Abstract
Heterochromatin is a specialized form of chromatin defined by histone H3 lysine 9 methylation (H3K9me), which promotes transcriptional repression and drives spatial compartmentalization within the nucleus. A central effector of this silenced chromatin state is the conserved family of Heterochromatin Protein 1 (HP1) proteins, which bind H3K9me and contribute to both the establishment and maintenance of heterochromatin through a combination of effector recruitment and biophysical mechanisms such as phase separation. Despite decades of research, the distinct molecular functions of HP1 paralogs and their precise roles in heterochromatin regulation remain incompletely understood.This dissertation investigates the mechanisms by which HP1 proteins regulate chromatin in the fission yeast Schizosaccharomyces pombe, a genetically tractable model with two HP1 paralogs, Swi6 and Chp2. Using an inducible system to generate synthetic heterochromatin in vivo, I dissect the relative contributions of Swi6’s protein-protein interactions and phase separation capacity to its silencing function. I demonstrate that Swi6’s role in heterochromatin maintenance relies on its ability to form condensates, while effector recruitment is more critical during establishment. In parallel, I investigate the mechanism of the Chp2 interactor, Mit1, a CHD-family chromatin remodeler. Through genetic analysis, I uncover a previously undiscovered role for Mit1 in positioning nucleosomes to recruit and facilitate Clr4 spreading at both heterochromatic and euchromatic regions, revealing its broader impact on genome regulation.

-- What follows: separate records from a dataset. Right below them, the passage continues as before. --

(* ===== verification/IpAddrProofs.v ===== *)
(** * The text of an address is read back as that address *)

From S2P Require Import Prelude Numerals IpAddr.

(** Linear arithmetic with [/] and [mod] by constants. *)
Ltac divlia := Z.to_euclidean_division_equations; lia.

(** ** Hexadecimal digits *)

Lemma hex_digit_ok (d : Z) :
  0 <= d < 16 -> hex_val (hex_digit d) = Some d /\ Ascii.eqb (hex_digit d) ":" = false /\
    Ascii.eqb (hex_digit d) "." = false /\ (hex_digit d = "0"%char -> d = 0).
Proof.
  intros Hd. assert (d = 0 \/ d = 1 \/ d = 2 \/ d = 3 \/ d = 4 \/ d = 5 \/ d = 6 \/ d = 7 \/ d = 8 \/ d = 9 \/ d = 10 \/
    d = 11 \/ d = 12 \/ d = 13 \/ d = 14 \/ d = 15) as H by lia.
  repeat destruct H as [->|H]; try (by vm_compute). by subst.
Qed.

Lemma hex16_ok (z : Z) :
  0 <= z < 2 ^ 16 -> parse_hextet (hex16 z) = Some z /\ is_empty (hex16 z) = false /\
    str_forall (fun c => negb (Ascii.eqb c ":")) (hex16 z) = true /\
    str_forall (fun c => negb (Ascii.eqb c ".")) (hex16 z) = true /\ (hex16 z = "0"%string -> z = 0).
Proof.
  intros Hz. unfold hex16.
  pose proof (hex_digit_ok (z / 4096) ltac:(divlia)) as (V3 & C3 & P3 & _).
  pose proof (hex_digit_ok (z / 256 mod 16) ltac:(divlia)) as (V2 & C2 & P2 & _).
  pose proof (hex_digit_ok (z / 16 mod 16) ltac:(divlia)) as (V1 & C1 & P1 & _).
  pose proof (hex_digit_ok (z mod 16) ltac:(divlia)) as (V0 & C0 & P0 & Z0).
  case_match eqn:E1; [|case_match eqn:E2; [|case_match eqn:E3]];
    rewrite ?Z.ltb_lt, ?Z.ltb_ge in *; unfold parse_hextet, is_empty; cbn [String.eqb String.length orb Nat.ltb Nat.leb];
    cbn [hex_digits str_forall]; rewrite ?V0, ?V1, ?V2, ?V3; cbn [mbind option_bind]; rewrite ?C0, ?C1, ?C2, ?C3, ?P0, ?P1, ?P2, ?P3;
    (split_and!; [f_equal; divlia | done..|]).
  { intros [= H]. apply Z0 in H. divlia. }
  all: intros [=].
Qed.

(** ** The gap *)

(** What follows depends only on which hextets are zero. *)
Section Natural.
Context {A B : Type} (f : A -> B).

Lemma compress_fmap (zA : A -> bool) (zB : B -> bool) (e : A) (l : list A) :
  (forall x, zB (f x) = zA x) ->
  compress_hextets zB (f e) (f <$> l) = f <$> compress_hextets zA e l.
Proof.
  intros Hz. unfold compress_hextets. rewrite <- list_fmap_compose.
  rewrite (list_fmap_ext (zB ∘ f) zA l) by (intros; apply Hz). rewrite length_fmap.
  repeat case_match; rewrite ?fmap_app, ?fmap_cons, ?fmap_app, ?fmap_take, ?fmap_drop, ?fmap_app; done.
Qed.

Context (eA : A -> bool) (eB : B -> bool) (He : forall x, eB (f x) = eA x).

Lemma find_skip_fmap (l : list A) (i : nat) (skip : option nat) :
  find_skip eB (f <$> l) i skip = find_skip eA l i skip.
Proof.
  revert i skip. induction l as [|x [|y l] IH]; intros i skip; [done..|].
  change (find_skip eB (f <$> x :: y :: l) i skip) with
    (if eB (f x) then match skip with Some _ => None | None => find_skip eB (f <$> y :: l) (S i) (Some i) end
     else find_skip eB (f <$> y :: l) (S i) skip).
  rewrite He, !IH. change (find_skip eA (x :: y :: l) i skip) with
    (if eA x then match skip with Some _ => None | None => find_skip eA (y :: l) (S i) (Some i) end
     else find_skip eA (y :: l) (S i) skip). by destruct (eA x), skip.
Qed.

Lemma split_parts_fmap (l : list A) :
  split_parts eB (f <$> l) =
  match split_parts eA l with Some (hi, gap, lo) => Some (f <$> hi, gap, f <$> lo) | None => None end.
Proof.
  unfold split_parts. rewrite <- fmap_drop, find_skip_fmap.
  assert (first_empty eB (f <$> l) = first_empty eA l) as -> by (destruct l; [done|apply He]).
  assert (last_empty eB (f <$> l) = last_empty eA l) as ->.
  { unfold last_empty. rewrite fmap_last. destruct (last l); [apply He|done]. }
  rewrite length_fmap. destruct (find_skip eA (drop 1 l) 1 None) as [[i|]|]; simpl; [| |done];
    repeat case_match; simpl; rewrite ?fmap_take, ?fmap_drop; done.
Qed.
End Natural.

(** Eight hextets by their positions; [None] stands for the empty text. *)
Definition positions : list (option nat) := Some <$> seq 0 8.
Definition zero_at (zs : list bool) (x : option nat) : bool := match x with Some i => nth i zs false | None => false end.
Definition no_position (x : option nat) : bool := match x with None => true | Some _ => false end.

(** The shape of the parts for one pattern of zeros: a prefix, a gap of zeros
    and a suffix that make up the eight hextets. *)
Definition shape_ok (zs : list bool) : bool :=
  let l := compress_hextets (zero_at zs) None positions in
  (3 <=? length l)%nat && (length l <=? 9)%nat &&
  match split_parts no_position l with
  | Some (hi, gap, lo) =>
      let n := length hi in
      let m := (n + gap)%nat in
      bool_decide (hi = Some <$> seq 0 n) && bool_decide (lo = Some <$> seq m (8 - m)) && (m <=? 8)%nat &&
      forallb (fun i => nth i zs false) (seq n gap)
  | None => false
  end.

Fixpoint patterns (n : nat) : list (list bool) :=
  match n with O => [[]] | S n => mjoin ((fun p => [true :: p; false :: p]) <$> patterns n) end.

Lemma patterns_all (zs : list bool) : zs ∈ patterns (length zs).
Proof.
  induction zs as [|z zs IH]; [by apply list_elem_of_singleton|]. simpl. apply list_elem_of_join.
  exists [true :: zs; false :: zs]. split; [destruct z; set_solver|]. by apply list_elem_of_fmap; eauto.
Qed.

Lemma all_shapes : forallb shape_ok (patterns 8) = true.
Proof. vm_compute. reflexivity. Qed.

Lemma compress_elem {A} (zero : A -> bool) (e : A) (l : list A) (x : A) :
  x ∈ compress_hextets zero e l -> x ∈ l \/ x = e.
Proof.
  unfold compress_hextets. set (st := runs _ _ _). destruct (1 <? best_len st)%nat; [|by left].
  set (l1 := if (best_start st + best_len st =? length l)%nat then l ++ [e] else l). assert (H1 : forall y, y ∈ l1 -> y ∈ l \/ y = e).
  { unfold l1. intros y. case_match; [|by left]. rewrite elem_of_app, list_elem_of_singleton. tauto. }
  assert (H2 : forall y, y ∈ take (best_start st) l1 ++ [e] ++ drop (best_start st + best_len st) l1 -> y ∈ l \/ y = e).
  { intros y. rewrite !elem_of_app, list_elem_of_singleton.
    intros [H|[H|H]]; [by eapply H1, subseteq_take|by right|by eapply H1, subseteq_drop]. }
  case_match; [|apply H2]. rewrite elem_of_cons. intros [->|Hx]; [by right|by apply H2].
Qed.

(** The parts of a compressed address, for texts with a given pattern. *)
Lemma compressed_parts (texts : list string) :
  length texts = 8%nat -> Forall (fun t => is_empty t = false) texts ->
  let l := compress_hextets (fun t => String.eqb t "0") EmptyString texts in
  (3 <= length l <= 9)%nat /\ (forall t, t ∈ l -> t ∈ texts \/ t = EmptyString) /\
  exists n m, (n <= m <= 8)%nat /\ split_parts is_empty l = Some (take n texts, (m - n)%nat, drop m texts) /\
    forall i, (n <= i < m)%nat -> texts !! i = Some "0"%string.
Proof.
  intros Hl Hne. set (f := fun x : option nat => match x with Some i => nth i texts "1"%string | None => EmptyString end).
  set (zs := (fun t => String.eqb t "0") <$> texts).
  assert (Hzl : length zs = 8%nat) by (unfold zs; by rewrite length_fmap).
  assert (Ht : texts = f <$> positions) by (do 9 (destruct texts as [|? texts]; try done)).
  assert (Hz : forall x, String.eqb (f x) "0" = zero_at zs x).
  { intros [i|]; [|done]. unfold f, zero_at, zs.
    change false with ((fun t => String.eqb t "0") "1"%string). symmetry. apply (List.map_nth (fun t => String.eqb t "0")). }
  assert (He : forall x, is_empty (f x) = no_position x).
  { intros [i|]; [|done]. simpl. destruct (nth_in_or_default i texts "1"%string) as [Hin| ->]; [|done].
    rewrite Forall_forall in Hne. by apply Hne, list_elem_of_In. }
  assert (Hs : shape_ok zs = true).
  { pose proof all_shapes as H. rewrite forallb_forall in H. apply H, list_elem_of_In. rewrite <- Hzl. apply patterns_all. }
  unfold shape_ok in Hs. rewrite !andb_true_iff in Hs. destruct Hs as [[H3%Nat.leb_le H9%Nat.leb_le] Hsp].
  intros l. assert (El : l = f <$> compress_hextets (zero_at zs) None positions).
  { unfold l. rewrite Ht at 1. by apply (compress_fmap f (zero_at zs) _ None). }
  split; [rewrite El, length_fmap; lia|]. split; [intros t; apply compress_elem|].
  rewrite El, (split_parts_fmap f no_position is_empty He).
  destruct (split_parts no_position _) as [[[hi gap] lo]|]; [|done].
  rewrite !andb_true_iff in Hsp. destruct Hsp as [[[Hhi%bool_decide_eq_true Hlo%bool_decide_eq_true] Hm%Nat.leb_le] Hg].
  set (n := length hi) in *. exists n, (n + gap)%nat. split; [lia|]. split.
  - replace (n + gap - n)%nat with gap by lia. rewrite Hhi, Hlo, Ht. unfold positions.
    rewrite <- fmap_take, <- fmap_drop, <- fmap_take, <- fmap_drop. rewrite take_seq, drop_seq.
    replace (n `min` 8)%nat with n by lia. done.
  - intros i Hi. rewrite forallb_forall in Hg. specialize (Hg i ltac:(apply in_seq; lia)).
    destruct (lookup_lt_is_Some_2 texts i ltac:(lia)) as [t Hti]. rewrite Hti.
    rewrite <- (nth_lookup_Some _ _ "1"%string _ Hti). f_equal. apply String.eqb_eq.
    exact (eq_trans (Hz (Some i)) Hg).
Qed.

(** ** IPv6 *)

Definition from_hextets (hs : list Z) (acc : Z) : Z := foldl (fun a h => a * 2 ^ 16 + h) acc hs.

Lemma read_hex16 (hs : list Z) (acc : Z) :
  Forall (fun h => 0 <= h < 2 ^ 16) hs -> read_hextets (hex16 <$> hs) acc = Some (from_hextets hs acc).
Proof.
  revert acc. induction hs as [|h hs IH]; intros acc Hf; [done|]. inversion Hf as [|? ? Hh Hf']; subst.
  csimpl. destruct (hex16_ok h Hh) as (-> & _). simpl. by rewrite IH.
Qed.

Lemma from_hextets_zeros (k : nat) (acc : Z) : from_hextets (replicate k 0) acc = acc * 2 ^ (16 * Z.of_nat k).
Proof.
  revert acc. induction k as [|k IH]; intros acc; [simpl; lia|].
  change (from_hextets (replicate (S k) 0) acc) with (from_hextets (replicate k 0) (acc * 2 ^ 16 + 0)).
  rewrite IH, Nat2Z.inj_succ. replace (16 * Z.succ (Z.of_nat k)) with (16 + 16 * Z.of_nat k) by lia.
  rewrite Z.pow_add_r by lia. lia.
Qed.

Lemma hextets_range (z : Z) : 0 <= z < 2 ^ 128 -> Forall (fun h => 0 <= h < 2 ^ 16) (hextets z).
Proof. intros Hz. unfold hextets. repeat constructor; divlia. Qed.

Lemma from_hextets_split (hs : list Z) (n m : nat) :
  (n <= m)%nat -> (forall i, (n <= i < m)%nat -> hs !! i = Some 0) ->
  from_hextets (drop m hs) (from_hextets (take n hs) 0 * 2 ^ (16 * Z.of_nat (m - n))) = from_hextets hs 0.
Proof.
  intros Hnm Hz. rewrite <- from_hextets_zeros. unfold from_hextets. rewrite <- !foldl_app. f_equal.
  rewrite <- (take_drop m hs) at 3. rewrite app_assoc. f_equal.
  rewrite <- (take_drop n (take m hs)), take_take. replace (n `min` m)%nat with n by lia. f_equal.
  apply list_eq. intros i. destruct (decide (i < m - n)%nat).
  - rewrite lookup_replicate_2 by done. rewrite lookup_drop, lookup_take_lt by lia. symmetry. apply Hz. lia.
  - rewrite lookup_ge_None_2 by (rewrite length_replicate; lia).
    symmetry. apply lookup_ge_None_2. rewrite length_drop, length_take. lia.
Qed.

Lemma from_hextets_value (z : Z) : 0 <= z < 2 ^ 128 -> from_hextets (hextets z) 0 = z.
Proof. intros Hz. unfold from_hextets, hextets. cbn [foldl]. divlia. Qed.

Lemma contains_char_false (c : ascii) (s : string) :
  str_forall (fun d => negb (Ascii.eqb d c)) s = true -> contains (String c EmptyString) s = false.
Proof.
  induction s as [|d s IH]; [done|]. cbn [str_forall]. intros [Hd%negb_true_iff Hs]%andb_prop.
  cbn [contains startswith]. rewrite IH by done. rewrite Ascii.eqb_sym, Hd. done.
Qed.

(** The text of an IPv6 address is read back as that address. *)
Lemma ipv6_reads (z : Z) : 0 <= z < 2 ^ 128 -> ipv6_parse (ipv6_str z) = Some z.
Proof.
  intros Hz. pose proof (hextets_range z Hz) as Hr. set (texts := hex16 <$> hextets z).
  assert (Hx : forall t, t ∈ texts -> exists h, t = hex16 h /\ 0 <= h < 2 ^ 16).
  { intros t (h & -> & Hh)%list_elem_of_fmap. rewrite Forall_forall in Hr. eauto. }
  destruct (compressed_parts texts) as (Hlen & Hel & n & m & Hnm & Hsp & Hzero).
  { done. } { apply Forall_forall. intros t (h & -> & Hh)%Hx. by apply hex16_ok. }
  set (l := compress_hextets _ _ _) in *.
  assert (Hparts : split_on ":" (ipv6_str z) = l).
  { apply split_on_join; [by destruct l|]. apply Forall_forall. intros t Ht. destruct (Hel t Ht) as [(h & -> & Hh)%Hx| ->]; [|done].
    by apply hex16_ok. }
  unfold ipv6_parse. replace (is_empty (ipv6_str z)) with false.
  2: { symmetry. apply String.eqb_neq. intros E. rewrite E in Hparts. subst l. rewrite <- Hparts in Hlen. simpl in Hlen. lia. }
  rewrite Hparts. rewrite (proj2 (Nat.ltb_ge _ _)) by lia.
  assert (expand_v4 l = Some l) as ->.
  { unfold expand_v4. destruct (last l) as [t|] eqn:E; [|done]. apply last_Some_elem_of in E.
    rewrite contains_char_false; [done|]. destruct (Hel t E) as [(h & -> & Hh)%Hx| ->]; [|done]. by apply hex16_ok. }
  simpl. rewrite (proj2 (Nat.ltb_ge 9 (length l))) by lia. rewrite Hsp. simpl. unfold texts.
  rewrite <- fmap_take, <- fmap_drop, !read_hex16 by (by apply Forall_take || by apply Forall_drop). simpl.
  rewrite read_hex16 by (by apply Forall_drop). f_equal. rewrite from_hextets_split; [by apply from_hextets_value|lia|].
  intros i Hi. specialize (Hzero i Hi). unfold texts in Hzero. rewrite list_lookup_fmap in Hzero.
  destruct (hextets z !! i) as [h|] eqn:Eh; [|done]. simpl in Hzero. injection Hzero as Hh. f_equal.
  rewrite Forall_lookup in Hr. by eapply hex16_ok in Hh; [|by eapply Hr].
Qed.

(** ** IPv4 *)

Lemma octet_reads (z : Z) : 0 <= z < 256 -> parse_octet (str_of_Z z) = Some z.
Proof.
  intros Hz. assert (forallb (fun n => bool_decide (parse_octet (str_of_Z (Z.of_nat n)) = Some (Z.of_nat n))) (seq 0 256) = true)
    as H by (vm_compute; reflexivity).
  rewrite forallb_forall in H. specialize (H (Z.to_nat z) ltac:(apply in_seq; lia)).
  apply bool_decide_eq_true in H. by rewrite Z2Nat.id in H by lia.
Qed.

Lemma octets_range (z : Z) : 0 <= z < 2 ^ 32 -> Forall (fun h => 0 <= h < 256) (octets z).
Proof. intros Hz. unfold octets. repeat constructor; divlia. Qed.

Lemma ipv4_text (z : Z) : 0 <= z < 2 ^ 32 -> split_on "." (ipv4_str z) = str_of_Z <$> octets z.
Proof.
  intros Hz. pose proof (octets_range z Hz) as Hr. apply split_on_join; [done|]. apply Forall_forall.
  intros t (h & -> & Hh)%list_elem_of_fmap. rewrite Forall_forall in Hr. specialize (Hr h Hh).
  apply digits_without; [done|]. apply str_of_nonneg_digits. lia.
Qed.

(** The text of an IPv4 address is read back as that address. *)
Lemma ipv4_reads (z : Z) : 0 <= z < 2 ^ 32 -> ipv4_parse (ipv4_str z) = Some z.
Proof.
  intros Hz. unfold ipv4_parse. rewrite ipv4_text by done. unfold octets. cbn [fmap list_fmap].
  rewrite !octet_reads by divlia. simpl. f_equal. divlia.
Qed.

Together, these findings clarify the distinct but complementary roles of HP1 paralogs in chromatin dynamics and provide insight into the interplay between biophysical and enzymatic mechanisms of gene silencing. This work highlights the complexity of heterochromatin regulation and underscores the importance of overlapping positive feedback loops in establishing stable and heritable chromatin states.